- Work request:
From the opening line of the records through the line bearing "destruct (Z.eq_dec (txSeqNum s) (2 ^ 16 - 1)) as", set down every line exactly.

- Data supplied:

(** One draw: a non-zero sequence number, above everything drawn before. *)
Lemma nextSeqGuarded_wp s w :
  tx_wf s → bootEpoch s < UINT32_MAX →
  wp (nextSeqGuarded s) w
    (λ r _, r.1 ≠ 0 ∧ txSeqNum r.2 = r.1 ∧ tx_wf r.2 ∧
            tuple_lt (tx_tuple s) (tx_tuple r.2) ∧ bootEpoch r.2 <= bootEpoch s + 1 ∧
            lastSealedEpoch r.2 = lastSealedEpoch s ∧ lastSealedSeq r.2 = lastSealedSeq s ∧
            (txSeqNum s < 2 ^ 16 - 1 → r.1 = txSeqNum s + 1 ∧ bootEpoch r.2 = bootEpoch s))
    (λ _, txSeqNum s = 2 ^ 16 - 1).
Proof.
  intros [He Hq] Hmax. unfold UINT32_MAX in *.
  unfold nextSeqGuarded, nextSeq, tx_tuple, tuple_lt. cbn [txSeqNum bootEpoch].
  destruct (Z.eq_dec (txSeqNum s) (2 ^ 16 - 1)) as [Ew|Ew].
  - rewrite Ew. change (u16 (2 ^ 16 - 1 + 1)) with 0. cbn [Z.eqb].
    apply wp_bind. unfold wp at 1.
    destruct (saveBootEpoch (u32 (bootEpoch s + 1)) w) as [[] w'|w'] eqn:Es; [|done].
    unfold wp, wret, bumpEpoch. cbn. change (u16 (0 + 1)) with 1.
    unfold u32. rewrite Z.mod_small by lia.
    split_and!; [done..| |lia|lia|done|done|lia].
    split; cbn; unfold UINT32_MAX; lia.
  - assert (u16 (txSeqNum s + 1) = txSeqNum s + 1) as Eu by (apply Z.mod_small; lia).
    rewrite Eu. destruct (Z.eqb_spec (txSeqNum s + 1) 0); [lia|].
    unfold wp, wret. cbn. split_and!; [lia|done| |lia|lia|done|done|lia].
    split; cbn; unfold UINT32_MAX; lia.
Qed.

(** [n] draws in a row, with the epoch each is used under. *)
Fixpoint draws (n : nat) (s : OutboundSequenceState)
    : W (list (Z * Z) * OutboundSequenceState) :=
  match n with
  | O => wret ([], s)
  | S n' =>
      let* (q, s1) := nextSeqGuarded s in
      let* (l, s2) := draws n' s1 in
      wret ((bootEpoch s1, q) :: l, s2)
  end.

Lemma tuple_lt_trans a b c : tuple_lt a b → tuple_lt b c → tuple_lt a c.
Proof. unfold tuple_lt. lia. Qed.

(** C30. The (epoch, seq) pairs a node stamps on the frames it originates are
    strictly increasing, so no AEAD nonce is ever reused, across any number of
    16-bit wraps, as long as the 32-bit boot epoch does not wrap; sequence
    number 0 is never issued; and drawing always returns unless a wrap has to
    persist a new epoch. *)
Theorem draws_fresh n s w :
  tx_wf s → bootEpoch s + Z.of_nat n <= UINT32_MAX →
  wp (draws n s) w
    (λ r _, StronglySorted tuple_lt (tx_tuple s :: r.1) ∧ length r.1 = n ∧
            Forall (λ p, p.2 ≠ 0) r.1 ∧ tx_wf r.2)
    (λ _, 2 ^ 16 <= txSeqNum s + Z.of_nat n).
Proof.
  revert s w. induction n as [|n IH]; intros s w W Hb.
  - unfold wp, draws, wret. cbn. split_and!; [|done|constructor|done]. repeat constructor.
  - cbn [draws]. apply wp_bind.
    eapply wp_mono; [apply nextSeqGuarded_wp; [done|lia]| |cbv beta; lia].
    intros [q s1] w1 (Hq0 & Hq & W1 & Hlt & He & _ & _ & Hsame). cbn in *. apply wp_bind.
    eapply wp_mono; [apply (IH s1 w1 W1); lia| |].
    + intros [l s2] w2 (HS & Hl & HF & W2). cbn in *. unfold wp, wret. cbn.
      assert (tx_tuple s1 = (bootEpoch s1, q)) as Et by (unfold tx_tuple; by rewrite Hq).
      rewrite <- Et. split_and!; [|lia| |done].
      * constructor; [done|]. apply StronglySorted_inv in HS as [_ HF'].
        constructor; [done|]. eapply Forall_impl; [exact HF'|].
        intros p Hp. by eapply tuple_lt_trans.
      * constructor; [by rewrite Et|done].
    + cbn. intros _ Hw. destruct (Z.eq_dec (txSeqNum s) (2 ^ 16 - 1)); [lia|].
      destruct W as [_ Ws]. destruct (Hsame ltac:(lia)). lia.
Qed.

(** The seal-time guard lets a seal through exactly when its (epoch, seq) is
    newer than the last sealed one (or nothing was sealed yet), and then
    remembers it; otherwise the device restarts instead of reusing a nonce. *)
Theorem checkEpochRollback_guard s e q w :
  let admits := lastSealedEpoch s = UINT32_MAX ∨
                tuple_lt (lastSealedEpoch s, lastSealedSeq s) (e, q) in
  (admits ∧ checkEpochRollback s e q w = Ok (mark_sealed s e q) w) ∨
  (¬ admits ∧ ∃ w', checkEpochRollback s e q w = Halt w').
Proof.
  cbv zeta. unfold checkEpochRollback, tuple_lt. cbn [fst snd].
  destruct (Z.eqb_spec (lastSealedEpoch s) UINT32_MAX) as [Es|Es]; [left; by auto|].
  destruct (Z.ltb_spec (lastSealedEpoch s) e) as [El|El]; [left; by auto|].
  destruct (Z.eqb_spec e (lastSealedEpoch s)) as [->|Ee],
    (Z.ltb_spec (lastSealedSeq s) q) as [Eq|Eq]; cbn [andb].
  1: left; by auto.
  all: right; split; [lia|]; unfold wbind;
    destruct (fail_run E_CRYPTO M_MESH 1 w) as [w' ->]; by exists w'.
Qed.

(** The sentinel is also a reachable epoch: a seal under epoch UINT32_MAX turns
    the guard off, and the next seal may repeat the very same nonce. *)
Lemma rollback_sentinel_reuse s w :
  lastSealedEpoch s = UINT32_MAX →
  ∃ s', checkEpochRollback s UINT32_MAX 5 w = Ok s' w ∧
        checkEpochRollback s' UINT32_MAX 5 w = Ok s' w.
Proof.
  intros Es. exists (mark_sealed s UINT32_MAX 5). unfold checkEpochRollback.
  rewrite Es. done.
Qed.

(** When a sequence wrap bumps the epoch, the new epoch is committed to NVS
    before the first sequence number is drawn under it. *)
Theorem epoch_bump_persisted s w q s' w' :
  ready w → nextSeqGuarded s w = Ok (q, s') w' → u16 (txSeqNum s + 1) = 0 →
  bootEpoch s' = u32 (bootEpoch s + 1) ∧ q = 1 ∧
  w_trace w' = wrote BOOT_EPOCH (NvsU32 (bootEpoch s')) (w_trace w).
Proof.
  intros R Hn Hw. unfold nextSeqGuarded, nextSeq in Hn. cbn [txSeqNum bootEpoch] in Hn.
  rewrite Hw in Hn. cbn [Z.eqb] in Hn. unfold wbind in Hn.
  pose proof (saveBootEpoch_wp (u32 (bootEpoch s + 1)) w R) as Hs. unfold wp in Hs.
  destruct (saveBootEpoch (u32 (bootEpoch s + 1)) w) as [[] w1|w1]; [|done].
  unfold wret in Hn. simplify_eq/=. by destruct Hs as [-> _].
Qed.
End TxProps.

Definition demo_tx : OutboundSequenceState := TxState 4 (2 ^ 16 - 2) 0 0 UINT32_MAX 0.

Lemma demo_tx_wf : tx_wf demo_tx.
Proof. split; unfold demo_tx, UINT32_MAX; cbn; lia. Qed.

Lemma draws_fresh_witness :
  (∃ w', @draws ref_env 3 demo_tx ref_world =
         Ok ([(4, 65535); (5, 1); (5, 2)], TxState 5 2 0 0 UINT32_MAX 0) w') ∧
  wp (@draws ref_env 3 demo_tx) ref_world
      (λ r _, StronglySorted tuple_lt (tx_tuple demo_tx :: r.1) ∧ length r.1 = 3%nat ∧
              Forall (λ p, p.2 ≠ 0) r.1 ∧ tx_wf r.2)
      (λ _, 2 ^ 16 <= txSeqNum demo_tx + Z.of_nat 3).
Proof.
  split; [eexists; vm_compute; reflexivity|].
  apply (@draws_fresh ref_env 3 demo_tx ref_world demo_tx_wf). unfold demo_tx, UINT32_MAX. cbn. lia.
Defined.

Lemma epoch_bump_persisted_witness :
  let s := TxState 4 (2 ^ 16 - 1) 0 0 UINT32_MAX 0 in
  ∃ w', @nextSeqGuarded ref_env s ref_world = Ok (1, TxState 5 1 0 0 UINT32_MAX 0) w' ∧
    5 = u32 (4 + 1) ∧ 1 = 1 ∧ w_trace w' = wrote BOOT_EPOCH (NvsU32 5) [].
Proof.
  cbv zeta. eexists. split; [vm_compute; reflexivity|].
  apply (@epoch_bump_persisted ref_env (TxState 4 (2 ^ 16 - 1) 0 0 UINT32_MAX 0) ref_world 1
    (TxState 5 1 0 0 UINT32_MAX 0)); [split; reflexivity|vm_compute; reflexivity..].
Defined.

- Output of the task:
(** One draw: a non-zero sequence number, above everything drawn before. *)
Lemma nextSeqGuarded_wp s w :
  tx_wf s → bootEpoch s < UINT32_MAX →
  wp (nextSeqGuarded s) w
    (λ r _, r.1 ≠ 0 ∧ txSeqNum r.2 = r.1 ∧ tx_wf r.2 ∧
            tuple_lt (tx_tuple s) (tx_tuple r.2) ∧ bootEpoch r.2 <= bootEpoch s + 1 ∧
            lastSealedEpoch r.2 = lastSealedEpoch s ∧ lastSealedSeq r.2 = lastSealedSeq s ∧
            (txSeqNum s < 2 ^ 16 - 1 → r.1 = txSeqNum s + 1 ∧ bootEpoch r.2 = bootEpoch s))
    (λ _, txSeqNum s = 2 ^ 16 - 1).
Proof.
  intros [He Hq] Hmax. unfold UINT32_MAX in *.
  unfold nextSeqGuarded, nextSeq, tx_tuple, tuple_lt. cbn [txSeqNum bootEpoch].
  destruct (Z.eq_dec (txSeqNum s) (2 ^ 16 - 1)) as [Ew|Ew].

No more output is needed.